Note that Bitcoin has done nothing, except for shaking out people both ways lately as volatility has been huge and trend has been zero, while the DXY has been breaking down big.
The big move up in Bitcoin during this autumn was on the DXY trading stuck in the range, and when the DXY finally breaks down, Bitcoin only produced volatility and no returns.
Not the kind of dollar crash logic you you are hedging…
What if Bitcoin is just a speculation itself, especially now when billionaires, institutions and family offices all chase it?
1. There are currently 49 million accounts now open for online brokerage in the US, a jump of 13M million new accounts in 2020.
2. We printed a new record of 10 million trades per day earlier this year.
3. during elevated periods of volatility it is estimated that retail activity make up 25% of total market volumes, up from 10% in 2019.
4. weekly call options from retail have significantly impacted short gamma.
5. the "retail favorite stocks" basket is up 142% percent since March and up 80% YTD. This can be compared to GS HF VIP basket (up 37%) and Mutual Fund OW basket (up 15%) ytd.
6. Households have a 41% allocation to equities according to the federal reserve board. This is just shy of the 47% record during the tech bubble. A 1% percentage point increase in allocation would be about $1 trillion worth of demand or 3% of the S&P market cap.
The initial dollar sell-off after a recession-end typically starts consolidating at this point, before resuming a trend decline in the middle-latter part of the global expansion cycle
Latest AAII sentiment reading shows another move higher for bull.
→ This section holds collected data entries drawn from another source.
Lemma drive_catching_reported args envs st :
  ri_closed (rs_int st) = false -> ri_stepsThisInvocation (rs_int st) = 0 ->
  exists st', drive_catching newId world args envs st = (st', Ok true) /\
    reported st st' /\ same_env st st'.
Proof.
  intros Hc Hs. unfold drive_catching, drive, catch.
  pose proof (driveRun_post newId world args envs (maxSteps_of (ra_cfg args) + 2) st) as Hd.
  specialize (Hd ltac:(lia) ltac:(lia) Hc). unfold wp in Hd.
  destruct (driveRun _ _ _ _ _ st) as [st1 [b|e]]; simpl in Hd.
  - destruct Hd as [-> [[??]|(e & He & Henv & _ & mid & Hm & Hev)]]; [congruence|].
    exists st1. split; [done|]. split; [|done]. by exists mid, e.
  - destruct Hd as (Henv & mid & Hm & Hev). eexists. split; [reflexivity|]. split; [|done].
    exists mid, (emitError (ra_threadId args) e). split_and!; [done|done|].
    simpl. by rewrite Hev, <-app_assoc.
Qed.

Lemma drive_catching_capped args envs st :
  steps st <= maxSteps_of (ra_cfg args) ->
  let st' := (drive_catching newId world args envs st).1 in
  steps st' <= maxSteps_of (ra_cfg args) /\ starts st' + steps st <= starts st + maxSteps_of (ra_cfg args).
Proof.
  intros Hle. unfold drive_catching, drive, catch.
  destruct (driveRun _ _ _ _ _ st) as [st1 r] eqn:E. destruct (driveRun_capped _ _ _ _ _ _ _ _ Hle E) as [H1 H2].
  destruct r as [b|e]; [done|]. simpl in *. split; [done|].
  unfold starts in *. simpl. rewrite List.filter_app, length_app. simpl. lia.
Qed.

(** C2: Every [run] of a workflow whose bodies settle terminates (the step cap
    is enough fuel, so the driver never runs dry), after at most [maxSteps] steps:
    no more are announced and no more are counted. Its event stream is the start
    event, intermediate events, and one closing event (end, suspended or error) in
    last position; the intermediate events are steps, channel updates, checkpoints
    and the notices of rejected awakeable payloads, so the run is closed once. The
    cap is exact: with neither an abort nor the thread's total cap, an iteration
    passes the guards exactly when fewer than [maxSteps] steps were taken. *)
Theorem run_terminates_and_reports args input envs st :
  (exists st' mid e,
    runEngine newId world args input envs st = (st', Ok true) /\
    Forall silent mid /\ final e /\
    rs_events st' =
      (rs_events st ++ [EvStart (ra_threadId args) (cfg_name (ra_cfg args))] ++ mid ++ [e])%list /\
    length (List.filter is_step_start mid) <= maxSteps_of (ra_cfg args) /\
    ri_stepsThisInvocation (rs_int st') <= maxSteps_of (ra_cfg args)) /\
  (forall env st1, se_abort_top env = false ->
    (forall cap, cfg_maxTotalSteps (ra_cfg args) = Some cap -> ri_stepNumber (rs_int st1) < cap) ->
    (loop_guards newId world args env st1).2 = Ok () <->
    ri_stepsThisInvocation (rs_int st1) < maxSteps_of (ra_cfg args)).
Proof.
  split.
  - unfold runEngine, bind, set_int, yield. set (st1 := mkRun _ _ _ _ _ _ _).
    destruct (drive_catching_reported args envs st1 eq_refl eq_refl)
      as (st' & E & (mid & e & Hm & He & Hev) & _).
    destruct (drive_catching_capped args envs st1 (Nat.le_0_l _)) as [H1 H2]. rewrite E in H1, H2 |- *. simpl in H1, H2.
    exists st', mid, e. split_and!; try done; [rewrite Hev; simpl; by rewrite <-app_assoc|].
    unfold starts, steps in H2. rewrite Hev in H2. unfold st1 in H2. simpl in H2.
    rewrite !List.filter_app, !length_app in H2. simpl in H2. lia.
  - intros env st1 Ha Ht. split.
    + intros E. destruct (decide (maxSteps_of (ra_cfg args) <= ri_stepsThisInvocation (rs_int st1))) as [Hge|]; [|lia].
      destruct (loop_guards_capped newId world args env st1 Hge) as (st' & e & E1). rewrite E1 in E. discriminate E.
    + intros Hlt. by rewrite loop_guards_pass.
Qed.

(** The replayed writes and the directive's update yield nothing. *)
Definition calm st st' : Prop :=
  rs_events st' = rs_events st /\ rs_lock st' = rs_lock st /\
  ri_closed (rs_int st') = ri_closed (rs_int st) /\
  ri_stepsThisInvocation (rs_int st') = ri_stepsThisInvocation (rs_int st).

#[local] Instance calm_preorder : PreOrder calm.
Proof. split; [by intros []|]. unfold calm. intros st1 st2 st3. intuition congruence. Qed.

Lemma calm_apply cfg ws : keeps calm (apply_to_internal (S := S) cfg ws).
Proof.
  intros st. unfold apply_to_internal, bind, get, lift. by destruct (applyWrites _ _ _ _).
Qed.

(** A resume that starts: the resumed event, then one final event; a merge
    error of the replayed writes is thrown before any event. *)
Definition resume_report args st (r : result exn bool) st' : Prop :=
  rs_lock st' = rs_lock st /\
  match r with
  | Ok b => b = true /\ exists step state mid e, Forall silent mid /\ final e /\
      rs_events st' =
        (rs_events st ++ [EvResumed (ra_threadId args) step state] ++ mid ++ [e])%list
  | Err _ => rs_events st' = rs_events st
  end.

Lemma resume_run_report args opts envs tuple r st :
  wp (resume_run newId world args opts envs tuple r) (resume_report args st) st.
Proof.
  unfold resume_run. cbv zeta. wp_run. set (st1 := mkRun _ _ _ _ _ _ _).
  apply wp_bind, (wp_keeps calm).
  { destruct (rd_replay r); [apply keeps_ret; apply _|apply calm_apply]. }
  intros r2 st2 H2. destruct r2; [|by destruct H2 as (? & ? & _)].
  apply wp_bind, (wp_keeps calm).
  { destruct (_ ≫= _) as [u|]; [|apply keeps_ret; apply _].
    destruct (truthy u); [apply calm_apply|apply keeps_ret; apply _]. }
  intros r3 st3 H3. assert (calm st1 st3) as (Hev & Hl & Hc & Hs) by by etrans.
  destruct r3; [|done]. do 2 wp_run. cbn [yield fst snd]. set (st4 := mkRun _ _ _ _ _ _ _).
  destruct (drive_catching_reported args envs st4 Hc Hs) as (st' & Hrun & (mid & e & ? & ? & Hev') & [Hl' _]).
  unfold wp. rewrite Hrun. split; [simpl; rewrite Hl'; exact Hl|]. split; [done|].
  exists (ri_stepNumber (rs_int st3)), (ri_state (rs_int st3)), mid, e. split_and!; try done.
  simpl. rewrite Hev'. simpl. by rewrite Hev, <-app_assoc.
Qed.
(** C6: A step is deterministic under every interleaving of its parallel
    tasks.  For a step in which no task fails and whose journal is off, two
    schedules that let the same
    tasks settle in different orders return the same result, leave the same
    store (the persisted checkpoint is equal, byte for byte), the same channel
    state, versions, pauses and completed nodes, the same dispatches up to
    their fresh identifiers, and the same events up to order. *)
Theorem step_ignores_completion_order {S : Type} `{CheckpointStore S} newId (world : nat -> S -> S)
    args env o1 o2 tasks (st : RunState) :
  NoDup (map tk_id tasks) -> NoDup o1 -> o1 ≡ₚ o2 ->
  cfg_journalSteps (ra_cfg args) = false ->
  (forall view, snapshot (ri_state (rs_int st)) = Ok view ->
     no_failure args env (ri_stepNumber (rs_int st)) view tasks o1) ->
  let run o := run_step newId world args (with_order env o) tasks st in
  (run o1).2 = (run o2).2 /\
  rs_store (run o1).1 = rs_store (run o2).1 /\
  rs_events (run o1).1 ≡ₚ rs_events (run o2).1 /\
  int_sim (rs_int (run o1).1) (rs_int (run o2).1).
Proof.
  intros Ht Ho Hp Hj Hno run.
  enough (sim (run o1).1 (run o2).1 /\ (run o1).2 = (run o2).2) as [[] ?] by done.
  assert (exists st0, rs_int st0 = rs_int st /\ forall o, run o =
    match snapshot (ri_state (rs_int st)) with
    | Err e => (st0, Err e)
    | Ok view => bind (executeTasks newId world args (with_order env o) view None tasks o
                         (mkStepRun [] None)) (finish_step newId world args (with_order env o) tasks) st0
    end) as (st0 & Hint & Hrun).
  { unfold run, run_step, bind, get, lift, journal_intent, yield_if. rewrite Hj.
    destruct (includeStepEvents args); eexists; (split; [|intros o; simpl; by destruct (snapshot _)]); done. }
  rewrite !Hrun. destruct (snapshot (ri_state (rs_int st))) as [view|e]; [|by split; [apply sim_refl|]].
  unfold bind.
  specialize (Hno view eq_refl).
  assert (no_failure args env (ri_stepNumber (rs_int st)) view tasks o2) as Hno2.
  { intros i t Hi. apply Hno. by rewrite Hp. }
  assert (forall o, no_failure args env (ri_stepNumber (rs_int st)) view tasks o ->
            exists sr', executeTasks newId world args (with_order env o) view None tasks o (mkStepRun [] None) st0 =
              (ran st0 (total_draws args env (ri_stepNumber (rs_int st)) view tasks o)
                       (all_errors args env (ri_stepNumber (rs_int st)) view tasks o), Ok sr') /\
              map strip (sr_outcomes sr') = all_outcomes args env (ri_stepNumber (rs_int st)) view tasks o /\
              sr_failure sr' = None) as Hex.
  { intros o Ho'. pose proof (executeTasks_spec newId world args (with_order env o) view tasks o
      (mkStepRun [] None) st0) as Hs. simpl in Hs. rewrite Hint in Hs. by apply Hs. }
  destruct (Hex o1 Hno) as (sr1 & -> & Hm1 & Hf1), (Hex o2 Hno2) as (sr2 & -> & Hm2 & Hf2).
  apply (msim_finish_step newId world args (with_order env o1) tasks sr1 sr2); try done.
  - replace (map outcome_id (sr_outcomes sr1))
      with (map (fun s => tk_id (so_task s)) (map strip (sr_outcomes sr1))) by by rewrite map_map.
    rewrite Hm1, all_outcomes_ids. by apply omap_ids_nodup.
  - rewrite Hm1, Hm2. unfold all_outcomes. by apply omap_Permutation.
  - constructor; simpl; try done.
    + f_equal. apply sum_list_perm. by apply omap_Permutation.
    + apply Permutation_app_head, concat_perm. by apply omap_Permutation.
Qed.
(** an awakeable address survives its textual form.  For a triple of
    JavaScript strings, serialisation succeeds exactly when every segment
    is non-empty and free of lone surrogates, and whatever text it produces
    parses back to the same triple, whichever characters (separators,
    percent signs, astral characters) the segments contain. *)
Theorem awakeable_ref_roundtrip (ref : AwakeableRef) :
  Forall (fun c => is_unit c = true) (ar_workflowId ref ++ ar_threadId ref ++ ar_name ref) ->
  is_ok (serializeAwakeableRef ref) = ref_ok ref /\
  forall text, serializeAwakeableRef ref = Ok text -> parseAwakeableRef text = Some ref.
Proof.
  intros [Hw [Ht Hn]%Forall_app]%Forall_app.
  pose proof (serialize_parse ref) as Hgo.
  destruct (ref_ok ref) eqn:Hok.
  { destruct (Hgo eq_refl) as (text & -> & Hp). split; [done|]. by intros ? [= <-]. }
  destruct (serializeAwakeableRef ref) as [text|] eqn:E; [exfalso|done].
  unfold serializeAwakeableRef in E. destruct (empty_field ref) eqn:Ee; [done|].
  apply empty_field_none in Ee as (? & ? & ?).
  destruct (encodeURIComponent (ar_workflowId ref)) eqn:E1; [|done].
  destruct (encodeURIComponent (ar_threadId ref)) eqn:E2; [|done].
  destruct (encodeURIComponent (ar_name ref)) eqn:E3; [|done].
  apply encode_wf16 in E1, E2, E3; [|done..].
  unfold ref_ok, segment_ok in Hok. rewrite E1, E2, E3 in Hok.
  by rewrite !bool_decide_eq_false_2 in Hok.
Qed.

(** The thread id holds a colon, an accented letter and an astral character. *)
Lemma awakeable_ref_roundtrip_witness :
  let ref := mkRef [102; 108; 111; 119] [97; 58; 0xE9; 0xD83D; 0xDE00] [110; 37] in
  exists text, serializeAwakeableRef ref = Ok text /\ length text = 35%nat /\
               parseAwakeableRef text = Some ref.
Proof.
  intros ref. eexists. split; [vm_compute; reflexivity|]. split; [vm_compute; reflexivity|].
  apply (awakeable_ref_roundtrip ref); [|vm_compute; reflexivity].
  vm_compute. repeat constructor.
Defined.
End Ref.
The big move higher was due to the fact the survey was conduced on the Pfizer vaccine news day.
AAII bear sentiment readings staying depressed.
Looks there are a few left to be stopped out…
On technicals, worth flagging the risk inherent in a market with record high sensitivity to interest rates, with High Grade DV01 at a record high $7.1bn per basis point (e.g. the market value of our JULI index declines by approximately $7.1bn for each bp rise in yield).
Chart: US High Grade DV01 at a Record High
Some snippets from the GS "I have a dream" inspired TSLA upgrade.
1. 12-month price target to $780 from $455
2. "We believe that the shift toward battery electric vehicle adoption is accelerating and will occur faster than our prior view"
3. "We believe that battery prices are falling faster than we previously expected which improves the economics of EV ownership"
4. "we expect that Tesla's integrated model will help it to sustain a leadership position in the EV market"
5. "We see upside to consensus estimates, and our new 2021 non-GAAP EPS estimate of $4.80 is 32% above FactSet consensus"
It is an arrow to the heart of TSLA bears but it is also the perfect narrative that the stock would "top-out" on a few of these high profile capitulations. Stock not for now breaking through nov 27th high in the pre-market.